Different Perspectives
China
China
Beijing has not publicly commented on the dual Oreshnik launch. China's declared position of urging restraint and dialogue sits awkwardly alongside its continued economic ties with Russia; the weapons escalation tests whether Beijing's neutrality framing can survive a European IRBM normalisation event.
IAEA
IAEA
Director General Grossi condemned the ZNPP reactor-6 turbine building strike and stated "there should be no attack of any kind from or against the plant." The agency confirmed normal radiation levels but has not resolved attribution; Rosatom CEO Likachev warned the region is "one step closer to an incident."
Turkey
Turkey
Ankara hosted Istanbul Round 2 at Ciragan Palace on 2 June and secured a 1,200-for-1,200 prisoner exchange, consolidating Turkey as the war's sole diplomatic venue after Rubio confirmed US mediation has ended.

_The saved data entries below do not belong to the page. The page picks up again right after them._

Lemma release_transaction_length (l : nat) (d : rc_device_t) :
  length (release_transaction l d) = length d.
Proof.
  unfold release_transaction. destruct (get_transaction_by_lbl l d); [|done].
  apply initialize_transaction_length.
Qed.

Lemma release_transaction_other (l j : nat) (d : rc_device_t) :
  j <> l -> release_transaction l d !! j = d !! j.
Proof.
  intros Hne. unfold release_transaction. destruct (get_transaction_by_lbl l d); [|done].
  by apply initialize_transaction_other.
Qed.

Lemma release_transaction_lookup (l : nat) (d : rc_device_t) (t : rc_transaction_t) :
  (l < MAX_TRANSACTIONS_PER_SESSION)%nat -> d !! l = Some t -> in_use t = true ->
  release_transaction l d !! l =
    Some {| in_use := false; lbl := l; handle := 0;
            txn_timer_context := txn_timer_context t;
            txn_timer := if alarm_is_scheduled (txn_timer t)
                         then Some alarm_idle else txn_timer t |}.
Proof.
  intros Hl Hd Ht. unfold release_transaction.
  rewrite (get_transaction_by_lbl_in_use l d Hl) by (exists t; done).
  by apply initialize_transaction_lookup.
Qed.

Lemma release_transaction_free (l : nat) (d : rc_device_t) :
  get_transaction_by_lbl l d = None -> release_transaction l d = d.
Proof. intros Hn. unfold release_transaction. by rewrite Hn. Qed.

(** After a release the label is not in use, whatever the table was. *)
Lemma release_transaction_not_in_use (l : nat) (d : rc_device_t) :
  get_transaction_by_lbl l (release_transaction l d) = None.
Proof.
  destruct (get_transaction_by_lbl l d) as [i|] eqn:Hg.
  - apply get_transaction_by_lbl_some in Hg as (_ & Hl & (t & Hd & Ht)).
    apply get_transaction_by_lbl_none. intros [_ (t' & Hd' & Ht')].
    rewrite (release_transaction_lookup l d t Hl Hd Ht) in Hd'.
    injection Hd' as <-. done.
  - by rewrite release_transaction_free.
Qed.

Lemma release_transaction_wf (l : nat) (d : rc_device_t) :
  pool_wf d -> pool_wf (release_transaction l d).
Proof.
  intros [Hlen Hlbl]. split; [by rewrite release_transaction_length|].
  intros i t Hi. destruct (decide (i = l)) as [->|Hne].
  - destruct (get_transaction_by_lbl l d) as [k|] eqn:Hg.
    + apply get_transaction_by_lbl_some in Hg as (_ & Hl & (t0 & Hd & Ht)).
      rewrite (release_transaction_lookup l d t0 Hl Hd Ht) in Hi.
      injection Hi as <-. done.
    + rewrite release_transaction_free in Hi by done. by apply Hlbl.
  - rewrite release_transaction_other in Hi by done. by apply Hlbl.
Qed.

Lemma clear_cmd_timeout_wf (l : nat) (d : rc_device_t) :
  pool_wf d -> pool_wf (clear_cmd_timeout l d).
Proof.
  intros [Hlen Hlbl]. split; [by rewrite clear_cmd_timeout_length|].
  intros i t Hi. destruct (decide (i = l)) as [->|Hne].
  - destruct (get_transaction_by_lbl l d) as [k|] eqn:Hg.
    + apply get_transaction_by_lbl_some in Hg as (_ & Hl & (t0 & Hd & Ht)).
      rewrite (clear_cmd_timeout_lookup l d t0 Hl Hd Ht) in Hi.
      injection Hi as <-. simpl. by apply Hlbl.
    + unfold clear_cmd_timeout in Hi. rewrite Hg in Hi. by apply Hlbl.
  - rewrite clear_cmd_timeout_other in Hi by done. by apply Hlbl.
Qed.

Lemma arm_txn_timer_length cb ms pdu (p : nat) (d : rc_device_t) :
  length (arm_txn_timer cb ms pdu p d) = length d.
Proof. unfold arm_txn_timer. destruct (d !! p); [apply length_insert|done]. Qed.

Lemma arm_txn_timer_other cb ms pdu (p j : nat) (d : rc_device_t) :
  j <> p -> arm_txn_timer cb ms pdu p d !! j = d !! j.
Proof.
  intros Hne. unfold arm_txn_timer. destruct (d !! p); [|done].
  by rewrite list_lookup_insert_ne.
Qed.

Lemma arm_txn_timer_wf cb ms pdu (p : nat) (d : rc_device_t) :
  pool_wf d -> pool_wf (arm_txn_timer cb ms pdu p d).
Proof.
  intros [Hlen Hlbl]. split; [by rewrite arm_txn_timer_length|].
  intros i t Hi. destruct (decide (i = p)) as [->|Hne].
  - unfold arm_txn_timer in Hi. destruct (d !! p) as [t0|] eqn:Hp.
    + rewrite list_lookup_insert_eq in Hi by (by eapply lookup_lt_Some).
      injection Hi as <-. simpl. by apply Hlbl.
    + by apply Hlbl.
  - rewrite arm_txn_timer_other in Hi by done. by apply Hlbl.
Qed.

Lemma lbl_init_wf : pool_wf lbl_init.
Proof.
  split; [reflexivity|].
  intros i t Hi.
  assert (Hlt : (i < 16)%nat) by (apply lookup_lt_Some in Hi; exact Hi).
  do 16 (destruct i as [|i]; [vm_compute in Hi; injection Hi as <-; reflexivity|]).
  lia.
Qed.

Section PoolCapacity.
Context `{AvrcDefs}.

Lemma get_transaction_length (d : rc_device_t) :
  length (get_transaction d).2 = length d.
Proof.
  unfold get_transaction. destruct (first_unused _ _ d) as [i|]; [|done].
  destruct (d !! i); [|done]. simpl. apply length_insert.
Qed.

Lemma get_transaction_wf (d : rc_device_t) :
  pool_wf d -> pool_wf (get_transaction d).2.
Proof.
  intros [Hlen Hlbl]. split; [by rewrite get_transaction_length|].
  unfold get_transaction. destruct (first_unused _ _ d) as [k|]; [|done].
  destruct (d !! k) as [t0|] eqn:Hk; [|done]. simpl.
  intros i t Hi. destruct (decide (i = k)) as [->|Hne].
  - rewrite list_lookup_insert_eq in Hi by (by eapply lookup_lt_Some).
    injection Hi as <-. simpl. by apply Hlbl.
  - rewrite list_lookup_insert_ne in Hi by done. by apply Hlbl.
Qed.

Lemma run_pool_ops_wf (ops : list pool_op) (d : rc_device_t) :
  pool_wf d -> pool_wf (run_pool_ops ops d).
Proof.
  revert d. induction ops as [|op ops IH]; intros d Hwf; [done|].
  simpl. apply IH. destruct op; simpl.
  - by apply get_transaction_wf.
  - by apply release_transaction_wf.
Qed.

Lemma get_transaction_exhausted (d : rc_device_t) :
  (forall j t, d !! j = Some t -> in_use t = true) ->
  get_transaction d = (BT_STATUS_NOMEM, None, d).
Proof.
  intros Hall. unfold get_transaction. by rewrite first_unused_none.
Qed.

Lemma get_transaction_first (d : rc_device_t) (k : nat) (t : rc_transaction_t) :
  (k < MAX_TRANSACTIONS_PER_SESSION)%nat -> d !! k = Some t -> in_use t = false ->
  (forall j, (j < k)%nat -> exists t', d !! j = Some t' /\ in_use t' = true) ->
  get_transaction d = (BT_STATUS_SUCCESS, Some k, <[k := set_in_use true t]> d).
Proof.
  intros Hk Hd Ht Hb. unfold get_transaction.
  rewrite (first_unused_find 0 _ k d t); [by rewrite Hd|lia|done|done|].
  intros j Hj. apply Hb. lia.
Qed.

Erdogan's leverage over both parties grows with each round.
European Union
European Union
EU Ambassador Mathernova answered Lavrov's evacuation demand with "We stay in Kyiv. We stay with Ukraine." The Verkhovna Rada approved the EUR 90bn EU loan on 28 May; the EUR 9.1bn first tranche, the EU's first explicit defence-procurement financing, arrives mid-June.
United States
United States
Rubio declared US mediation stagnated on 22 May and confirmed no talks were occurring, then received Lavrov's evacuation demand three days later without ordering embassy drawdown. Washington's leverage now runs through the GL 134C sanctions cliff on 17 June rather than any active diplomatic channel.
Ukraine
Ukraine
Zelenskyy called Russia's 2-3 day ceasefire counter-offer at Istanbul Round 2 "shortsighted" and submitted a full peace memorandum covering EU membership, international guarantees, phased sanctions relief and frozen-asset reparations. Kyiv's position is that a partial ceasefire freeze aids Russian reconstitution; only an all-domain 30-day pause is acceptable.